Working for the two Barnier task forces on withdrawal and the future relationship was a privilege and joy in terms of collaborating with colleagues who were at the same time pleasant and competent. We started with a dozen civil servants from different departments and grew to around 60 at the peak of our work, in 2018 and again in 2020, with people from nearly all 27 nationalities. I learnt from each colleague, be it on financial services, police cooperation, fisheries, customs, the nerdy world of the EU budget or foreign and security policy. I hope the book brings this out. As colleagues, we helped each other cope with cognitive dissonance, the discrepancy between working hard on something we did not believe in and still wanted to make happen because a deal limited the damage for the EU.

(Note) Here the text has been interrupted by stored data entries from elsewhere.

(* ===== verification/Prelude.v ===== *)
(** * SuperNET: a verification library for the C core

    SuperNET is a C program of plugins around a message bus.  The part with logic
    of its own that this library verifies is Pangea, poker without a trusted
    dealer: players at a table shuffle, encrypt and deal a deck among themselves,
    bet, show and settle, all by messages; and the code below it: secret sharing,
    the algebra of the cards down to the limbs of the curve's arithmetic and the
    hash of the card keys, hand ranking, the signed, sealed and packed messages
    between the nodes, bit streams and searches, bit and text utilities, account
    addresses, Merkle trees, proofs of work, and the coin transactions the chips
    are paid with.

    ** Reading the model

    A C integer is a [Z] kept at its width by explicit conversions ([u8] ... [s64]
    below); bytes are [Z]s below 256.  A signed result that does not fit wraps, as
    the compilers of the code define it; where that happens the definition says so.  An array is a list.  A function that
    indexes arrays lives in the option monad and [None] means undefined behaviour:
    an access outside an array, a division by zero, a write behind a buffer, a
    shift by more than the width of a word.  So
    [f x = Some y] says both that the C function stays within its memory and what
    it computes.  C's error returns are ordinary values (-1, or an inner [None]).
    Loops are [for_] below, or fixpoints on the number of rounds left; a loop that
    C bounds by random numbers ([Shuffle], [cards777_initdeck], [init_sharenrs])
    takes the list of the numbers drawn, and the theorems say how many good draws
    are enough.  Structures are records with the update notation
    [r <| field := v |>]; global state (a node of the game) is passed explicitly,
    and the messages a node sends are collected in its field [n_out].

    ** The files and the code they model (paths below src/plugins/)

    - [Prelude], [Interp]: integers, records, arrays, loops, bytes; Lagrange
      interpolation over an abstract field.
    - [GF256], [GFShare] (utils/libgfshare.c): the logarithm tables of GF(256),
      contexts, splitting a secret and recovering it from M shares.
    - [Cards], [Keys] (games/cards777.c, utils/curve25519.c): a card is a private
      key whose second byte is its number.  [Cards] has the shuffle, a player's
      blinding layer, its removal and the sharing of blinding factors; [Keys] the
      host's deck, key derivation, encoding, opening and validating a card.  The
      curve and the hash are the interfaces [FieldOps] and [CurveOps]: their laws
      are what the library promises (the exchange of keys agrees, a factor
      cancels); [XorOps] and [ToyOps] are concrete instances for the witnesses.
    - [Field25519], [Ladder], [Donna] (utils/curve25519.c,
      utils/curve25519-donna.c): the field of integers modulo 2^255 - 19 twice,
      in five limbs of 51 bits and in ten signed limbs of 25 and 26 bits, with
      the Montgomery ladder over each; [Ladder] states x25519 as one function of
      integers and has the loop both ladders share.  [Sha256] (curve25519.c): the
      hash, incremental and at once, against its FIPS definition.
      [Prime25519] proves that the modulus is prime, and [Concrete] makes the
      code of these files an instance of [FieldOps] and [CurveOps].
    - [Salsa], [Poly1305], [Tweet], [Box] (utils/tweetnacl.c): the stream cipher,
      the one-time authenticator, a third ladder on sixteen limbs, and the boxes
      made of them.
    - [SaM] (utils/SaM.c): the ternary sponge, proofs of work and the cipher.
    - [Signature] (utils/bits777.c): account keys and numbers, signatures, lock
      hashes.  [Message] (common/hostnet777.c): a message packed, signed, sealed
      and framed, and the way back.
    - [Poker] (games/pangea/poker.c): ranking of five and seven cards, piles, and
      the text of a hand.
    - [Table] (common/hostnet777.c structures, games/pangea/pangea777.c): the
      records of a table, the translation between positions in a hand and seats,
      the order of play, adding players.
    - [Summary] (pangeafunds.c): the log of a hand and its parser.
    - [Pots], [Funds], [Betting], [Hand] (games/pangea/pangeafunds.c): side pots
      and their division; the handlers of bets, blinds, turns, showdown and
      settlement; their invariants; whole hands as sequences of operations.
    - [Deal] (pangea777.c): the handlers that make, pass on and open a deck, and
      the host's timer.  [Handshake]: host and players agree on a new hand.
      [Poll]: decoding and dispatch of a received message, and a node's loop.
    - [Bits] (utils/bits777.c, common/hostnet777.c): bit arrays, bloom filter,
      CRC-32, message envelopes.  [Utils] (utils/utils777.c): hexadecimal, base
      32, number sets, dates.
      [Stream] (utils/huffstream.c): reading and writing a buffer bit by bit;
      [Search] (the same file): Boyer-Moore search, the collection of patterns.
    - [Ramcoder], [Coding] (utils/ramcoder.c): the adaptive arithmetic coder of the
      messages; its loops against the arithmetic of the interval, and whole
      messages encoded and decoded.
    - [Account] (utils/NXT777.c, utils/cJSON.c): account numbers and their
      Reed-Solomon addresses.  [Merkle] (utils/merkle.c): hash trees, built,
      compared and changed, over an abstract hash.
    - [Coin] (coins/cointx.c, InstantDEX/subatomic.h): raw transactions, scripts.

    [Poll] calls the handlers of [Deal] and [Funds]; these keep the state of
    [Table], write the log of [Summary], settle with [Pots] and draw on [Keys],
    [Cards], [GFShare] and [Poker]; a table's joint account is made by [Coin].
    [Message] carries what the handlers send: it draws on [Ramcoder] and [Coding],
    on [Signature], on [Box] and on the envelope of [Bits].  Joining the two - a
    network of nodes with messages lost or reordered - is not stated; the
    handlers' theorems take the messages as they arrive.

    ** What the theorems show

    - Money: every branch of a bet; a whole hand conserves chips; a contested pot
      is shared equally by the best hands; pots layer the bets; rakes are bounded;
      a finished hand is settled once, and the next one follows - as long as every
      hand in the showdown has a text.  A hand with an unknown card has none, and
      reading its last character reads before the array: an end of [pangea_finish]
      with a theorem of its own.
    - Cards: whatever the order of shuffling, each position opens for its owner,
      its audit validates and no card is lost or doubled; shares recover the
      blinding factors; the nodes agree on players, keys and check product.
    - Arithmetic: each operation on limbs, its words wrapping, computes its
      operation modulo 2^255 - 19, so the three ladders are x25519; the inversion
      inverts because the modulus is prime; the hash is SHA-256.  Of the laws of [CurveOps] the only one [Concrete] takes as a
      hypothesis is the commutation of x25519, a theorem about elliptic curves.
    - Secrets: a sealed box opens to its message, with every other end of opening
      stated; the cipher and the authenticator are the published ones; a signature
      is accepted, and can be forged by anybody, since the key it is checked with
      is public; a signed message arrives as it was sent, one without a sender is
      readable by everybody; a proof of work is what its check accepts.
    - Ranking: order independence, totality and the rank stored for a player.
    - Formats: round trips of transactions, message envelopes, logs, hexadecimal
      text, audits, addresses, numbers in a bit stream and messages in the
      arithmetic coder; CRC-32 equals its bitwise definition, Boyer-Moore search
      finds what trying every place finds, a changed hash tree is the tree built
      anew.
    - Errors: negative bets, the overflow of the message buffer, the write behind
      the seed of the coder, the reads before an array and behind a packet, the
      test vectors of SaM that the code does not meet; each is a theorem or an
      example about the code as it is.

    ** Bounds and fuel

    Fixpoints with a count take the number of rounds of the C loop (at most nine
    players, 52 cards, the length of a text), so they always end as the C loop
    does.  Tables have nine seats, logs 65536 bytes.  [zbuf_from] and
    [unzbuf_from] get one unit per byte or character and use at most that.  The loops
    of the arithmetic coder get 17 units: every round doubles the interval.  The
    searches of [Search] and [Ramcoder] shift forward or shorten their range in every
    round.

    ** Not modelled

    The network (nanomsg sockets and queues), JSON parsing and printing
    (cJSON), process start-up, files, RPC to coin daemons, HTTP and floating-point
    prices (InstantDEX, prices, peggy), databases, and the third-party code in
    the tree (the coin daemon, nanomsg, chess engine, raft, hash libraries).  A
    hash, a curve operation, an address encoding or the parse of a JSON request
    is a parameter.  The values that the operating system supplies (time, random
    bytes) are arguments.  utils/sha256.c, the library file that the hash
    of curve25519.c was taken from, is the parameter [calc_sha256] of [Signature]. *)

From Stdlib Require Export Lia.
From stdpp Require Export base list numbers option.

I want to thank, first of all, Michel Barnier. Brexit was the third time we worked together, after the 2001–04 constitutional convention on the future of Europe and his 2009–14 mandate as European Commissioner in charge of the single market and financial services, a time when we worked together with the UK on new regulations after the financial crisis. Barnier’s advisors joke about his recurring metaphor of being a montagnard from the Savoie region in France, someone who walks one step at a time to the mountaintop, mindful of danger along the path. For Brexit, the metaphor expresses the importance of ignoring the fray of the day and maintaining a focus on what the EU wanted. I found that Barnier was more of a montagnard the third time I worked for him compared to the first time in 2001, perhaps owing to political experiences since then, and a short stay in the political desert after the French people rejected the EU’s constitutional treaty in 2005.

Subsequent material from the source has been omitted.